检查红外谱库搜索结果中的数据分辨率效应

Examination of the Effect of Data Resolution on IR Spectral Database Search Results

Background

The pursuit of better search results has inspired innovation after innovation in the field of spectroscopy. It is commonly accepted that higher resolution of both reference databases and  query  spectra  offer  better  comparison  results  for identification [1] . In the mid 1960’s, Sadtler’s original Spec-Finder product encoded up to 13 peaks at 11 intensity levels. Punch  card  limitations  and   computing  power  restricted options. Today, technological advances have changed disk space and computational time limitations of computer search methods even from the more recent past.
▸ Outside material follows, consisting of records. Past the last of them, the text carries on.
(** * Gemini proxy (server.js): request transformation pipeline

    A shallow embedding of [src/server.js]: the credential extractor
    ([extractApiKey]), the version negotiator ([needsVersionDowngrade] and
    the version block of the handler), the body compatibility transformer
    ([removeUnsupportedFields], [makeBodyCompatible]) and the route handler
    with its try/catch around the outbound call.

    JavaScript objects are mutable and shared, so request bodies live in an
    explicit store: a [value] is a primitive or a reference into a [heap]
    of objects and arrays.  [JSON.parse] allocates fresh cells,
    [delete obj[field]] overwrites a cell in place. *)

From Stdlib Require Import PrimFloat ZArith Ascii String DecimalString Lia.
From stdpp Require Import base list strings.

Local Open Scope list_scope.
Local Open Scope stdpp_scope.

(* ====================================================================== *)
(** ** Results of fallible code *)

(** The one exception the modelled code can raise by itself. *)
Inductive exn := TypeError.

(** [Ok a]: normal completion; [Throw e]: a JavaScript exception escapes;
    [Stuck]: the model cannot go on (recursion fuel used up, or a reference
    that points outside the store). *)
Inductive result (A : Type) : Type :=
| Ok (a : A)
| Throw (e : exn)
| Stuck.
Arguments Ok {A} a.
Arguments Throw {A} e.
Arguments Stuck {A}.

Definition bind {A B} (r : result A) (k : A -> result B) : result B :=
  match r with
  | Ok a => k a
  | Throw e => Throw e
  | Stuck => Stuck
  end.

Notation "'let*' x := r 'in' k" := (bind r (fun x => k))
  (at level 10, x pattern, r at level 100, k at level 200).

(* ====================================================================== *)
(** ** Strings

    Header values reach the handler as latin-1 strings, one character per
    byte, which is what [string] is.  The helpers below are the
    [String.prototype] methods the source calls. *)

Module Str.

Definition is_empty (s : string) : bool :=
  match s with EmptyString => true | String _ _ => false end.

(** [s.startsWith(p)] *)
Definition startsWith (s p : string) : bool := String.prefix p s.

(** [s.includes(c)] for a one-character needle *)
Fixpoint includes (s : string) (c : ascii) : bool :=
  match s with
  | EmptyString => false
  | String a s' => Ascii.eqb a c || includes s' c
  end.

(** White space as [\s] and [trim] see it, for character codes below 256:
    TAB, LF, VT, FF, CR, SPACE and NBSP. *)
Definition is_ws (c : ascii) : bool :=
  let n := nat_of_ascii c in
  ((9 <=? n)%nat && (n <=? 13)%nat) || (n =? 32)%nat || (n =? 160)%nat.

(** Line terminators, which [.] does not match: LF and CR. *)
Definition is_line_terminator (c : ascii) : bool :=
  let n := nat_of_ascii c in (n =? 10)%nat || (n =? 13)%nat.

Fixpoint all (p : ascii -> bool) (s : string) : bool :=
  match s with
  | EmptyString => true
  | String a s' => p a && all p s'
  end.

Fixpoint trimStart (s : string) : string :=
  match s with
  | EmptyString => EmptyString
  | String a s' => if is_ws a then trimStart s' else s
  end.

Fixpoint trimEnd (s : string) : string :=
  match s with
  | EmptyString => EmptyString
  | String a s' =>
      let t := trimEnd s' in
      if is_ws a && is_empty t then EmptyString else String a t
  end.

(** [s.trim()] *)
Definition trim (s : string) : string := trimEnd (trimStart s).

Definition lower (c : ascii) : ascii :=
  let n := nat_of_ascii c in
  if (65 <=? n)%nat && (n <=? 90)%nat then ascii_of_nat (n + 32) else c.

(** [s.toLowerCase()] on the ASCII letters *)
Fixpoint toLowerCase (s : string) : string :=
  match s with
  | EmptyString => EmptyString
  | String a s' => String (lower a) (toLowerCase s')
  end.

(** Case-insensitive match of the literal [p] (given in lower case) at the
    start of [s]; the rest of [s] on success. *)
Fixpoint strip_prefix_ci (p s : string) : option string :=
  match p, s with
  | EmptyString, _ => Some s
  | String a p', String b s' =>
      if Ascii.eqb a (lower b) then strip_prefix_ci p' s' else None
  | String _ _, EmptyString => None
  end.

End Str.

Arguments Str.is_ws : simpl never.
Arguments Str.is_line_terminator : simpl never.
Arguments Str.lower : simpl never.

(** [(.+)$]: at least one character, none a line terminator, up to the end
    of the input; the group captures all of it. *)
Definition dot_plus_end (s : string) : option string :=
  if negb (Str.is_empty s) && Str.all (fun c => negb (Str.is_line_terminator c)) s
  then Some s else None.

(** [\s+(.+)$] as the backtracking matcher runs it: [\s+] is greedy, so one
    more white-space character is tried first, and the rest of the pattern
    only when that fails. *)
Fixpoint ws_plus_rest (s : string) : option string :=
  match s with
  | EmptyString => None
  | String a s' =>
      if Str.is_ws a then
        match ws_plus_rest s' with
        | Some g => Some g
        | None => dot_plus_end s'
        end
      else None
  end.

(** [auth.match(/^Bearer\s+(.+)$/i)]: [Some g] is a match with [match[1] = g]. *)
Definition bearer_match (auth : string) : option string :=
  match Str.strip_prefix_ci "bearer" auth with
  | Some rest => ws_plus_rest rest
  | None => None
  end.

(* ====================================================================== *)
(** ** Requests *)

(** A parsed query parameter: a string, or an array when the parameter is
    repeated ([?key=a&key=b]).  (A nested object, where the query parser
    builds one, is truthy and not a string, like an array.) *)
Inductive qvalue :=
| QStr (s : string)
| QArr (l : list string).

(** Truthiness of a query value or key: only the empty string is falsy. *)
Definition qtruthy (q : qvalue) : bool :=
  match q with
  | QStr s => negb (Str.is_empty s)
  | QArr _ => true
  end.

(** Property read [o[k]] on an object used as a string-keyed table; [None]
    is [undefined]. *)
Fixpoint assoc {A} (k : string) (o : list (string * A)) : option A :=
  match o with
  | [] => None
  | (k', a) :: o' => if String.eqb k' k then Some a else assoc k o'
  end.

(** [delete o[k]] *)
Definition remove_key {A} (k : string) (o : list (string * A)) : list (string * A) :=
  List.filter (fun p => negb (String.eqb p.1 k)) o.

(** [o[k] = a]: overwrite in place, or append a new property. *)
Fixpoint assign {A} (k : string) (a : A) (o : list (string * A)) : list (string * A) :=
  match o with
  | [] => [(k, a)]
  | (k', a') :: o' => if String.eqb k' k then (k', a) :: o' else (k', a') :: assign k a o'
  end.

(* ====================================================================== *)
(** ** JavaScript values in a store *)

Abbreviation loc := nat (only parsing).

(** A value a parsed body is made of.  [undefined] is not one of them: where
    the source can see [undefined] (no body, a missing property) the model
    uses [option value]. *)
Inductive value :=
| VNull
| VBool (b : bool)
| VNum (n : float)
| VStr (s : string)
| VRef (l : loc).

(** A plain object keeps its properties in enumeration order, one per name;
    an array keeps its elements. *)
Inductive cell :=
| Obj (props : list (string * value))
| Arr (items : list value).

(** The store: a reference is an index into it. *)
Abbreviation heap := (list cell) (only parsing).

(** Truthiness, as [if (x)] and [!x] decide it. *)
Definition truthy (v : value) : bool :=
  match v with
  | VNull => false
  | VBool b => b
  | VNum n => negb (is_zero n) && negb (is_nan n)
  | VStr s => negb (Str.is_empty s)
  | VRef _ => true
  end.

Definition truthy_opt (o : option value) : bool :=
  match o with
  | Some v => truthy v
  | None => false
  end.

(** [typeof v === 'object'] for a truthy [v] (null is ruled out before). *)
Definition is_object (v : value) : bool :=
  match v with VRef _ => true | _ => false end.

(** Property read [v[k]] (or [v.k]) for the names the source reads:
    [systemInstruction], [tool_config], [tool_calls], [contents], [parts].
    None of them is on a prototype, so arrays and primitives answer
    [undefined]; reading a property of [null] throws. *)
Definition get (h : heap) (v : value) (k : string) : result (option value) :=
  match v with
  | VNull => Throw TypeError
  | VRef l =>
      match h !! l with
      | Some (Obj props) => Ok (assoc k props)
      | Some (Arr _) => Ok None
      | None => Stuck
      end
  | VBool _ | VNum _ | VStr _ => Ok None
  end.

(** [x && Array.isArray(x)]: the elements when [x] is an array. *)
Definition as_array (h : heap) (x : option value) : option (list value) :=
  match x with
  | Some (VRef l) =>
      match h !! l with
      | Some (Arr items) => Some items
      | _ => None
      end
  | _ => None
  end.

(* ====================================================================== *)
(** ** JSON trees

    What a JSON text denotes once parsed: [JSON.stringify] reads such a tree
    out of the store and [JSON.parse] lays one out in fresh cells.  Object
    members are kept in enumeration order. *)

#[local] Unset Elimination Schemes.
Inductive json :=
| JNull
| JBool (b : bool)
| JNum (n : float)
| JStr (s : string)
| JArr (elems : list json)
| JObj (members : list (string * json)).
#[local] Set Elimination Schemes.

(** Nesting depth, the recursion fuel a traversal of the tree needs. *)
Fixpoint jdepth (j : json) : nat :=
  S (match j with
     | JArr js => list_max (map jdepth js)
     | JObj ms => list_max (map (fun m => jdepth m.2) ms)
     | _ => 0
     end).

(** The tree [JSON.stringify] prints for a number: [null] for NaN and the
    infinities, and [0] for negative zero. *)
Definition number_json (n : float) : json :=
  if is_finite n then JNum (if is_zero n then 0%float else n) else JNull.

(** Monadic map, left to right. *)
Fixpoint mapM {A B} (f : A -> result B) (xs : list A) : result (list B) :=
  match xs with
  | [] => Ok []
  | x :: xs' => let* y := f x in let* ys := mapM f xs' in Ok (y :: ys)
  end.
Storage space was a very significant concern only a decade ago. Hard disk drives averaged 10 GB or less, and storing and searching Sadtler’s databases in high resolution would have been a strain. However, 4 to 8 GB of high-resolution data will not stress even the lowest end computer on the market today. The average storage cost per gigabyte has dropped from over $10 to less than $0.10 over the same period [2] .

Computing power has also seen massive improvements. In the not too distant past, searching hundreds of thousands of spectra  required  nearly  half  an  hour.  Today’s  multi-core processors with a multi-threaded application like Bio-Rad’s KnowItAll Informatics System [3] can perform the same task in only a few seconds.  While storage cost has decreased by a factor of 100 in the last decade, the average computer’s computational cost has decreased by a factor of more than 1,000.

Resolution

Confusion occasionally occurs when discussing resolution because the term is loosely interchanged with the data point spacing of a spectrum. Resolution defines the minimum distinguishable, closely spaced peaks. Since a peak requires three  data  points  to  be  distinguished,  the  resolution  is actually twice the data point spacing of the spectrum.  In a spectrum with 0.96 cm -1 data point spacing, any peaks that are   at   least   1.92   cm -1 (its   resolution)   apart   can   be distinguished.

The relationship of resolution to valuable information that can be extracted from a spectrum is almost linear. There is a point of diminishing returns that may be different depending on the application. The difference between a 32 cm -1 data point spaced spectrum and a 1 cm -1 data point spaced spectrum is visually apparent, so the perceived value is significant. The differences between a 4 cm -1 data point-spaced spectrum and 1 cm -1 data point-spaced spectrum are not visually evident.  However, mathematically the differences can be observed and the impact on search results traced.

Conclusion

Altering an original spectrum’s resolution has a significant impact on spectral comparison search results. Resolution changes do not need to be visually obvious to influence search results.  Simply changing from 0.96 cm -1 to 4 cm -1 data point spacing will alter the top three results in as many as one out of every five searches.

There is a point of diminishing returns with respect to how high the resolution must be for any specific project. Changes in the top three search results are not significant when the correct compound is in the database.   A well-run query spectrum can identify an exact match at very low resolutions with most comparison algorithms [5] . However, when a match is not in the database,  interpreting results becomes an issue.

Some software is designed only to display or analyze the top few  results  from  spectral  comparisons.  Industry  best practices recommend identifying separation in search result quality  indices  to  aide  in  classification.    Any  resolution degradation clearly has some level of impact on quality index separation between search results.